Mau diserahkan (tankernya), ‘BPKB-nya’ belum ada. Punya siapa? Nggak tahu. Saya bilang, Pertamina cepat jual dalam kondisi susah seperti itu. Ya, jual dengan lelang internasional. Kan, bisa laku. Untung lagi. Atau kalau kita cuek aja, ya paling diambil. Nggak ribut kan. Saya juga nggak jadi masalah, bener nggak?
Lelang internasional itu berjalan dengan terbuka. Dan akhirnya, Pertamina untung USD 53 juta. Lumayan, daripada diambil nggak dapat apa-apa. Yang udah kita bayar malah hilang. Bisa USD 200 juta hilangnya. Akhirnya, saya nggak tahu. Saya udah selesai (tidak jadi menteri lagi). KPPU keluar.
Dia bikin kerugian di amar putusannya ada USD 13 juta belum dibayar dan dikorupsi oleh saya katanya. Lah, KPPU menentukan kerugian negara adalah akibat persaingan usaha yang timbul. Bukan karena tindak pidana korupsi. Itu beda badan. Undang-undangnya juga beda. Saya yang bikin undang-undang KPPU.

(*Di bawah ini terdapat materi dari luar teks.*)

(** * FIFO capital-gains engine of the beleggen calculator (src/app.py)

    A shallow embedding of the lot-accounting and tax functions of
    [src/app.py] together with the properties the specification states
    about them.

    Numbers.  The Python code computes with [int] and [float] values; the
    embedding uses exact rationals [Q] for every quantity, price and
    amount, so [+], [-], [*] and [/] are the exact operations and the
    comparisons are the exact orders.  [int(x)] is truncation toward zero
    and yields a [Z].  Python's [None] is [None] of an [option].

    Rounding.  Python's floats are binary64 doubles, and the exact
    embedding is the program only where no operation rounds.  A property
    that holds by the control flow, or by the code's own operations taken
    one at a time, is stated for all numbers; a property that rounding can
    break is stated for amounts the program computes exactly (whole
    numbers below 2^53, see [whole_lots] and [exact_sale]).  Where the
    program rounds, the module [Double] evaluates the resolver on doubles.
    Infinities and NaN are not numbers of the embedding.

    Objects.  A lot is a Python [dict] with the keys ['date'],
    ['quantity'], ['price'] and (optionally) ['remaining'].  The functions
    are given twice: first on the list of lot records, by value, and then
    with the lot objects in a store and the ledger a list of references,
    to follow the copies and the in-place updates of the planners.  The
    two are related in the section on the caller's ledger.

    Exceptions.  A function that can raise returns a [result]. *)

From Stdlib Require Import String.
From stdpp Require Import base list.
From Stdlib Require Import ZArith QArith Qround Qpower Lqa Lia.
From Stdlib Require PrimFloat FloatOps Uint63.

#[local] Open Scope Q_scope.

(** ** Python primitives on exact numbers *)

Definition Qleb (x y : Q) : bool := Qle_bool x y.
Definition Qltb (x y : Q) : bool := negb (Qle_bool y x).

(** [min(a, b)] returns [a] unless [b < a]; [max(a, b)] returns [a]
    unless [b > a]. *)
Definition py_min (a b : Q) : Q := if Qltb b a then b else a.
Definition py_max (a b : Q) : Q := if Qltb a b then b else a.

(** [int(x)]: truncation toward zero. *)
Definition py_int (x : Q) : Z := Z.quot (Qnum x) (Zpos (Qden x)).

(** ** Tax constants *)

Definition BASE_LIMIT : Q := 10000.
Definition BUFFER_ZONE : Q := 1000.
Definition TAX_RATE : Q := 1 # 10.

(** ** Lots *)

(** One purchase lot; ['remaining'] may be absent from the dict. *)
Record lot : Type := mkLot {
  date : string;
  quantity : Q;
  price : Q;
  remaining : option Q
}.

(** [lot.get('remaining', lot['quantity'])] *)
Definition lot_available (l : lot) : Q :=
  match remaining l with
  | Some r => r
  | None => quantity l
  end.

(** One record of the consumption breakdown. *)
Record lot_used : Type := mkUsed {
  used_date : string;
  used_quantity : Q;
  used_price : Q
}.

(** ** FIFO resolver *)

(** The [for lot in lots] loop of [calculate_fifo_cost_basis], carrying
    the three locals [cost], [remaining] and [lots_used]. *)
Fixpoint fifo_loop (lots : list lot) (cost rem : Q) (lots_used : list lot_used)
  : Q * Q * list lot_used :=
  match lots with
  | [] => (cost, rem, lots_used)
  | l :: rest =>
      if Qleb rem 0 then (cost, rem, lots_used)
      else
        let available := lot_available l in
        if Qleb available 0 then fifo_loop rest cost rem lots_used
        else
          let use := py_min rem available in
          fifo_loop rest (cost + use * price l) (rem - use)
            (lots_used ++ [mkUsed (date l) use (price l)])
  end.

(** [calculate_fifo_cost_basis(lots, quantity)]: the pair
    [(total_cost, lots_used)], or [(None, [])] when the lots do not cover
    the quantity. *)
Definition calculate_fifo_cost_basis (lots : list lot) (qty : Q)
  : option Q * list lot_used :=
  let '(cost, rem, lots_used) := fifo_loop lots 0 qty [] in
  if Qltb 0 rem then (None, []) else (Some cost, lots_used).

(** [get_total_available(lots)] *)
Definition get_total_available (lots : list lot) : Q :=
  fold_left (fun acc l => acc + lot_available l) lots 0.

(** [get_total_cost(lots)] *)
Definition get_total_cost (lots : list lot) : Q :=
  fold_left (fun acc l => acc + lot_available l * price l) lots 0.

(** [calculate_gain(lots, quantity, sale_price)] *)
Definition calculate_gain (lots : list lot) (qty sale_price : Q) : option Q :=
  match fst (calculate_fifo_cost_basis lots qty) with
  | None => None
  | Some cost => Some (qty * sale_price - cost)
  end.

(** ** Quantity optimizer *)

(** The locals of the binary search in [max_sellable_for_gain]. *)
Record search : Type := mkSearch {
  low : Q;
  high : Q;
  best_n : Q;
  best_gain : Q
}.

(** One pass through the body of [for _ in range(100)]; [None] is the
    [break]. *)
Definition bisect_step (lots : list lot) (sale_price target_gain : Q) (s : search)
  : option search :=
  if Qltb (high s - low s) (1 # 2) then None
  else
    let mid := (low s + high s) / 2 in
    match calculate_gain lots mid sale_price with
    | None => Some (mkSearch (low s) mid (best_n s) (best_gain s))
    | Some gain =>
        if Qleb gain target_gain
        then Some (mkSearch mid (high s) mid gain)
        else Some (mkSearch (low s) mid (best_n s) (best_gain s))
    end.

Fixpoint bisect (fuel : nat) (lots : list lot) (sale_price target_gain : Q) (s : search)
  : search :=
  match fuel with
  | O => s
  | S fuel' =>
      match bisect_step lots sale_price target_gain s with
      | None => s
      | Some s' => bisect fuel' lots sale_price target_gain s'
      end
  end.

(** [max_sellable_for_gain(lots, sale_price, target_gain)]: the pair
    [(units, gain)]; the second component is [None] when the final
    [calculate_gain] call returns [None]. *)
Definition max_sellable_for_gain (lots : list lot) (sale_price target_gain : Q)
  : Z * option Q :=
  let total_available := get_total_available lots in
  if Qeq_bool total_available 0 then (0%Z, Some 0)
  else
    let gain_all := calculate_gain lots total_available sale_price in
    let search_result :=
      let s := bisect 100 lots sale_price target_gain
                 (mkSearch 0 total_available 0 0) in
      let n := py_int (best_n s) in
      if (0 <? n)%Z
      then (n, calculate_gain lots (inject_Z n) sale_price)
      else (n, Some (best_gain s)) in
    match gain_all with
    | Some g =>
        if Qleb g target_gain then (py_int total_available, Some g)
        else search_result
    | None => search_result
    end.

(** ** Tax rules *)

(** [calculate_tax(gain, yearly_limit)]: the pair [(taxable, tax)]. *)
Definition calculate_tax (gain yearly_limit : Q) : Q * Q :=
  if Qleb gain yearly_limit then (0, 0)
  else
    let taxable := gain - yearly_limit in
    let tax := taxable * TAX_RATE in
    (taxable, tax).

(** [calculate_tax_with_buffer(gain, buffer_available)]: the tuple
    [(taxable, tax, buffer_used, buffer_remaining)]. *)
Definition calculate_tax_with_buffer (gain buffer_available : Q) : Q * Q * Q * Q :=
  if Qleb gain BASE_LIMIT then (0, 0, 0, buffer_available)
  else
    let excess := gain - BASE_LIMIT in
    if Qleb excess buffer_available
    then (0, 0, excess, buffer_available - excess)
    else
      let taxable := excess in
      let tax := taxable * TAX_RATE in
      let buffer_remaining :=
        if Qleb BUFFER_ZONE tax then 0 else BUFFER_ZONE - excess in
      (taxable, tax, excess, py_max 0 buffer_remaining).

(** ** Exceptions *)

Inductive py_exn : Type :=
| ZeroDivisionError
| TypeError.

Inductive result (A : Type) : Type :=
| Ok (a : A)
| Raise (e : py_exn).

Arguments Ok {A} a.
Arguments Raise {A} e.

#[global] Instance result_ret : MRet result := fun A a => Ok a.

#[global] Instance result_bind : MBind result := fun A B k r =>
  match r with
  | Ok a => k a
  | Raise e => Raise e
  end.

(** Python's true division [a / b]. *)
Definition py_div (a b : Q) : result Q :=
  if Qeq_bool b 0 then Raise ZeroDivisionError else Ok (a / b).

(** ** Revenue targeter *)

(** [shares_for_target_revenue(lots, sale_price, target_revenue)]: the
    tuple [(shares, actual_revenue, gain, cost_basis)]. *)
Definition shares_for_target_revenue (lots : list lot) (sale_price target_revenue : Q)
  : result (Z * Q * Q * Q) :=
  shares_needed ← py_div target_revenue sale_price;
  let total_available := get_total_available lots in
  let shares_needed :=
    if Qltb total_available shares_needed then total_available else shares_needed in
  let shares_needed := py_int shares_needed in
  if (shares_needed <=? 0)%Z then Ok (0%Z, 0, 0, 0)
  else
    match fst (calculate_fifo_cost_basis lots (inject_Z shares_needed)) with
    | None => Ok (0%Z, 0, 0, 0)
    | Some cost =>
        let actual_revenue := inject_Z shares_needed * sale_price in
        let gain := actual_revenue - cost in
        Ok (shares_needed, actual_revenue, gain, cost)
    end.

(** ** Multi-year planning *)

(** One entry of a plan; the zero-activity entries have no
    ['cost_basis'] key. *)
Record plan_entry : Type := mkEntry {
  e_year : nat;
  e_price : Q;
  e_limit : Q;
  e_units : Z;
  e_revenue : Q;
  e_cost_basis : option Q;
  e_gain : Q;
  e_taxable : Q;
  e_tax : Q;
  e_net : Q;
  e_remaining : Q;
  e_cumulative_sold : Z;
  e_cumulative_revenue : Q;
  e_cumulative_tax : Q
}.

(** The state a planner carries from year to year: the working lots and
    the three running totals. *)
Record planner : Type := mkPlanner {
  remaining_lots : list lot;
  total_sold : Z;
  total_revenue : Q;
  total_tax : Q
}.

Definition set_remaining (l : lot) (r : Q) : lot :=
  mkLot (date l) (quantity l) (price l) (Some r).

(** [if 'remaining' not in lot: lot['remaining'] = lot['quantity']] *)
Definition default_remaining (l : lot) : lot :=
  match remaining l with
  | Some _ => l
  | None => set_remaining l (quantity l)
  end.

(** The planners' first statements: copy every lot, default the missing
    ['remaining'] keys, zero the totals. *)
Definition planner_init (lots : list lot) : planner :=
  mkPlanner (map default_remaining lots) 0 0 0.

(** [sale_price * ((1 + price_increase) ** year)].  Python's [**] raises
    [OverflowError] when the power is beyond the largest double (about
    1.8e308, which 5% a year reaches after some 14,500 years); the
    embedding takes the power to be a number. *)
Definition current_price (sale_price price_increase : Q) (year : nat) : Q :=
  sale_price * (1 + price_increase) ^ Z.of_nat year.

(** The inner [for lot in remaining_lots] loop that books a sale of
    [to_sell] units on the working lots; returns the updated lots and
    [cost_basis]. *)
Fixpoint sell_loop (lots : list lot) (to_sell cost_basis : Q) : list lot * Q :=
  match lots with
  | [] => ([], cost_basis)
  | l :: rest =>
      if Qleb to_sell 0 then (lots, cost_basis)
      else
        let avail := match remaining l with Some r => r | None => 0 end in
        if Qleb avail 0 then
          let '(rest', c) := sell_loop rest to_sell cost_basis in (l :: rest', c)
        else
          let use := py_min to_sell avail in
          let '(rest', c) :=
            sell_loop rest (to_sell - use) (cost_basis + use * price l) in
          (set_remaining l (avail - use) :: rest', c)
  end.

(** The entry appended when nothing is sold in a year. *)
Definition idle_entry (year : nat) (cur_price left : Q) (st : planner) : plan_entry :=
  mkEntry (year + 1) cur_price BASE_LIMIT 0 0 None 0 0 0 0 left
    (total_sold st) (total_revenue st) (total_tax st).

(** The entry appended after a sale, and the state after it. *)
Definition sold_step (year : nat) (cur_price : Q) (units : Z) (gain : Q)
    (lots' : list lot) (cost_basis : Q) (st : planner) : plan_entry * planner :=
  let revenue := inject_Z units * cur_price in
  let '(taxable, tax) := calculate_tax gain BASE_LIMIT in
  let net := revenue - tax in
  let sold := (total_sold st + units)%Z in
  let rev := total_revenue st + revenue in
  let tx := total_tax st + tax in
  (mkEntry (year + 1) cur_price BASE_LIMIT units revenue (Some cost_basis)
     gain taxable tax net (get_total_available lots') sold rev tx,
   mkPlanner lots' sold rev tx).

(** Body of the year loop of [plan_multi_year_sales]. *)
Definition multi_year_step (sale_price price_increase : Q) (year : nat) (st : planner)
  : result (plan_entry * planner) :=
  let cur_price := current_price sale_price price_increase year in
  let available := get_total_available (remaining_lots st) in
  if Qleb available 0 then Ok (idle_entry year cur_price 0 st, st)
  else
    let '(units, gain) :=
      max_sellable_for_gain (remaining_lots st) cur_price BASE_LIMIT in
    if (0 <? units)%Z then
      let '(lots', cost_basis) := sell_loop (remaining_lots st) (inject_Z units) 0 in
      match gain with
      | None => Raise TypeError
      | Some g => Ok (sold_step year cur_price units g lots' cost_basis st)
      end
    else Ok (idle_entry year cur_price available st, st).

(** Body of the year loop of [plan_full_extraction]. *)
Definition full_extraction_step (sale_price price_increase : Q) (years year : nat)
    (st : planner) : result (plan_entry * planner) :=
  let cur_price := current_price sale_price price_increase year in
  let available := get_total_available (remaining_lots st) in
  if Qleb available 0 then Ok (idle_entry year cur_price 0 st, st)
  else
    let is_last_year := Nat.eqb year (years - 1) in
    let units :=
      if is_last_year then py_int available
      else fst (max_sellable_for_gain (remaining_lots st) cur_price BASE_LIMIT) in
    if (0 <? units)%Z then
      let '(lots', cost_basis) := sell_loop (remaining_lots st) (inject_Z units) 0 in
      let revenue := inject_Z units * cur_price in
      let gain := revenue - cost_basis in
      Ok (sold_step year cur_price units gain lots' cost_basis st)
    else Ok (idle_entry year cur_price available st, st).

Terus saya dibilang Presiden Komisaris Pertamina, Menteri BUMN harus lapor kepada pemegang saham. Masa dia ikut-ikut urusan perseroan terbatas? Dan dibilang saya tidak lapor ke menteri keuangan. Itu bukan urusan dia. Walaupun Pak Boediono (Menteri Keuangan) juga sudah tanda tangan dulu.
Saya bilang, ‘Pak Boed, ini kalau you nggak tanda tangan, kita serahkan aja, diambil.’
‘Wah, jangan!’ kata dia
Jadi, mengenai persaingan usaha itu masuk ke ranah Tipikor. Masuk ke ranah izin-izin di perseroan terbatas. Kan undang-undang perseroan terbatas nggak boleh. Misalnya nih, Kompas TV beli SCTV, beli RCTI, kan jadi monopoli.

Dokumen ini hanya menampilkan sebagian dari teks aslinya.